(* ===== verification/Manager.v ===== *)
(** * The queue manager ([internal/queue/manager.go])

    The queues of a data directory, by the name of their directories.  What the
    directory holds, what system calls and blocking calls return, the clock and
    the order a map is iterated in are arguments; [m.mu] makes each operation one
    step of the manager. *)

From Stdlib Require Import ZArith Lia.
From stdpp Require Import sorting.
From S2P Require Import Prelude GoInt Errors WalRecord Replay Message Heaps Codec Index Log Queue Load Json Inspect.

(** [type Manager struct] *)
Record Manager := mkManager {
  mg_root : string;
  mg_queues : gmap string Queue;
}.

Definition with_queues (qs : gmap string Queue) (m : Manager) : Manager := mkManager (mg_root m) qs.

(** An entry of the data directory, with what [Load] finds under it. *)
Record DirEntry := mkDirEntry {
  de_Name : string;
  de_IsDir : bool;
  de_Stat : option Err;          (* [os.Stat] of the log *)
  de_path : string;              (* [filepath.Join(root, name, logFileName)] *)
  de_view : Opened;
  de_disk : Disk;
  de_clock : Z -> Time;
  de_io : OpenIO;
  de_now : Time;
}.

(** ** Close *)

(** The first error, in the order [ids] the map was iterated in; [closeErr] is
    what each [q.Close()] returned. *)
Fixpoint firstErr (ids : list string) (closeErr : string -> option Err) : option Err :=
  match ids with
  | [] => None
  | id :: ids => match closeErr id with Some err => Some err | None => firstErr ids closeErr end
  end.

Definition Manager_Close (ids : list string) (closeErr : string -> option Err) (m : Manager) : Manager * option Err :=
  (with_queues ∅ m, firstErr ids closeErr).

(** ** OpenManager *)

Section Manager.
Context `{ConfigCodec}.

(** The loop over the directory's entries: the manager so far, and the error it
    stopped at. *)
Fixpoint openManager_loop (entries : list DirEntry) (m : Manager) : option (Manager * option Err) :=
  match entries with
  | [] => Some (m, None)
  | e :: entries =>
    if negb (de_IsDir e) then openManager_loop entries m
    else if negb (bool_decide (de_Stat e = None)) then openManager_loop entries m
    else
      '(_, r) ← Load (de_Name e) (de_path e) (de_view e) (de_clock e) (de_io e) (de_disk e) (de_now e);
      match r with
      | inr err =>
        if Is isErrIncompleteQueue err then openManager_loop entries m
        else Some (m, Some (ELoadingQueue (de_Name e) err))
      | inl q => openManager_loop entries (with_queues (<[de_Name e := q]> (mg_queues m)) m)
      end
  end.

(** [OpenManager(root)], over the results of [MkdirAll] and [ReadDir]; [ids] and
    [closeErr] are for the [Close] of a manager that is given up.  The manager as
    it is left: the caller gets it only if there is no error. *)
Definition OpenManager (root : string) (mkdirErr : option Err) (readDir : list DirEntry + Err)
    (ids : list string) (closeErr : string -> option Err) : option (Manager * option Err) :=
  let m := mkManager root ∅ in
  match mkdirErr with
  | Some err => Some (m, Some err)
  | None =>
    match readDir with
    | inr err => Some (m, Some err)
    | inl entries =>
      '(m, err) ← openManager_loop entries m;
      match err with
      | Some err => Some ((Manager_Close ids closeErr m).1, Some err)
      | None => Some (m, None)
      end
    end
  end.

(** ** Create *)

(** [m.Create(cfg)]: [path], [statErr], [view], [io] and [d] as in [Create];
    [await] is the log when its [Wait] returned, and what that returned. *)
Definition Manager_Create (path : string) (cfg : Config) (statErr : option Err) (view : Opened) (io : OpenIO)
    (d : Disk) (await : Log -> Z -> Log * option Err) (now : Time) (m : Manager) : option (Manager * (Queue + Err)) :=
  match Validate cfg with
  | (_, Some err) => Some (m, inr err)
  | (cfg, None) =>
    match mg_queues m !! c_Name cfg with
    | Some _ => Some (m, inr (ErrQueueExists (c_Name cfg)))
    | None =>
      '(_, r) ← Create path cfg statErr view io d;
      match r with
      | inr err => Some (m, inr err)
      | inl (ix, l, batch) =>
        let '(l, err) := await l batch in
        match Create_finish path ix l now err with
        | inr err => Some (m, inr err)
        | inl q => Some (with_queues (<[c_Name cfg := q]> (mg_queues m)) m, inl q)
        end
      end
    end
  end.
End Manager.

(** ** Get, List and Names *)

Definition Manager_Get (name : string) (m : Manager) : option Queue := mg_queues m !! name.

(** [sort.Slice] by name; Go's sort is not stable. *)
Definition name_le (s1 s2 : Stats) : Prop := String.le (s_Name s1) (s_Name s2).
#[export] Instance name_le_dec s1 s2 : Decision (name_le s1 s2) := decide (String.le (s_Name s1) (s_Name s2)).

(** Each [q.Stats()] has its own clock reading and its own map order. *)
Definition Manager_List (ids : list string) (now : string -> Time) (order : string -> list string) (m : Manager)
    : option (list Stats) :=
  out ← mapM (fun id => q ← mg_queues m !! id; Queue_Stats (now id) (order id) q) ids;
  Some (merge_sort name_le out).

Definition Manager_Names (ids : list string) (m : Manager) : list string := merge_sort String.le ids.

-------------------------

Could you repeat every record above exactly as it is written?

== Exercise output ==
(* ===== verification/Manager.v ===== *)
(** * The queue manager ([internal/queue/manager.go])

    The queues of a data directory, by the name of their directories.  What the
    directory holds, what system calls and blocking calls return, the clock and
    the order a map is iterated in are arguments; [m.mu] makes each operation one
    step of the manager. *)

From Stdlib Require Import ZArith Lia.
From stdpp Require Import sorting.
From S2P Require Import Prelude GoInt Errors WalRecord Replay Message Heaps Codec Index Log Queue Load Json Inspect.

(** [type Manager struct] *)
Record Manager := mkManager {
  mg_root : string;
  mg_queues : gmap string Queue;
}.

Definition with_queues (qs : gmap string Queue) (m : Manager) : Manager := mkManager (mg_root m) qs.

(** An entry of the data directory, with what [Load] finds under it. *)
Record DirEntry := mkDirEntry {
  de_Name : string;
  de_IsDir : bool;
  de_Stat : option Err;          (* [os.Stat] of the log *)
  de_path : string;              (* [filepath.Join(root, name, logFileName)] *)
  de_view : Opened;
  de_disk : Disk;
  de_clock : Z -> Time;
  de_io : OpenIO;
  de_now : Time;
}.

(** ** Close *)

(** The first error, in the order [ids] the map was iterated in; [closeErr] is
    what each [q.Close()] returned. *)
Fixpoint firstErr (ids : list string) (closeErr : string -> option Err) : option Err :=
  match ids with
  | [] => None
  | id :: ids => match closeErr id with Some err => Some err | None => firstErr ids closeErr end
  end.

Definition Manager_Close (ids : list string) (closeErr : string -> option Err) (m : Manager) : Manager * option Err :=
  (with_queues ∅ m, firstErr ids closeErr).

(** ** OpenManager *)

Section Manager.
Context `{ConfigCodec}.

(** The loop over the directory's entries: the manager so far, and the error it
    stopped at. *)
Fixpoint openManager_loop (entries : list DirEntry) (m : Manager) : option (Manager * option Err) :=
  match entries with
  | [] => Some (m, None)
  | e :: entries =>
    if negb (de_IsDir e) then openManager_loop entries m
    else if negb (bool_decide (de_Stat e = None)) then openManager_loop entries m
    else
      '(_, r) ← Load (de_Name e) (de_path e) (de_view e) (de_clock e) (de_io e) (de_disk e) (de_now e);
      match r with
      | inr err =>
        if Is isErrIncompleteQueue err then openManager_loop entries m
        else Some (m, Some (ELoadingQueue (de_Name e) err))
      | inl q => openManager_loop entries (with_queues (<[de_Name e := q]> (mg_queues m)) m)
      end
  end.

(** [OpenManager(root)], over the results of [MkdirAll] and [ReadDir]; [ids] and
    [closeErr] are for the [Close] of a manager that is given up.  The manager as
    it is left: the caller gets it only if there is no error. *)
Definition OpenManager (root : string) (mkdirErr : option Err) (readDir : list DirEntry + Err)
    (ids : list string) (closeErr : string -> option Err) : option (Manager * option Err) :=
  let m := mkManager root ∅ in
  match mkdirErr with
  | Some err => Some (m, Some err)
  | None =>
    match readDir with
    | inr err => Some (m, Some err)
    | inl entries =>
      '(m, err) ← openManager_loop entries m;
      match err with
      | Some err => Some ((Manager_Close ids closeErr m).1, Some err)
      | None => Some (m, None)
      end
    end
  end.

(** ** Create *)

(** [m.Create(cfg)]: [path], [statErr], [view], [io] and [d] as in [Create];
    [await] is the log when its [Wait] returned, and what that returned. *)
Definition Manager_Create (path : string) (cfg : Config) (statErr : option Err) (view : Opened) (io : OpenIO)
    (d : Disk) (await : Log -> Z -> Log * option Err) (now : Time) (m : Manager) : option (Manager * (Queue + Err)) :=
  match Validate cfg with
  | (_, Some err) => Some (m, inr err)
  | (cfg, None) =>
    match mg_queues m !! c_Name cfg with
    | Some _ => Some (m, inr (ErrQueueExists (c_Name cfg)))
    | None =>
      '(_, r) ← Create path cfg statErr view io d;
      match r with
      | inr err => Some (m, inr err)
      | inl (ix, l, batch) =>
        let '(l, err) := await l batch in
        match Create_finish path ix l now err with
        | inr err => Some (m, inr err)
        | inl q => Some (with_queues (<[c_Name cfg := q]> (mg_queues m)) m, inl q)
        end
      end
    end
  end.
End Manager.

(** ** Get, List and Names *)

Definition Manager_Get (name : string) (m : Manager) : option Queue := mg_queues m !! name.

(** [sort.Slice] by name; Go's sort is not stable. *)
Definition name_le (s1 s2 : Stats) : Prop := String.le (s_Name s1) (s_Name s2).
#[export] Instance name_le_dec s1 s2 : Decision (name_le s1 s2) := decide (String.le (s_Name s1) (s_Name s2)).

(** Each [q.Stats()] has its own clock reading and its own map order. *)
Definition Manager_List (ids : list string) (now : string -> Time) (order : string -> list string) (m : Manager)
    : option (list Stats) :=
  out ← mapM (fun id => q ← mg_queues m !! id; Queue_Stats (now id) (order id) q) ids;
  Some (merge_sort name_le out).

Definition Manager_Names (ids : list string) (m : Manager) : list string := merge_sort String.le ids.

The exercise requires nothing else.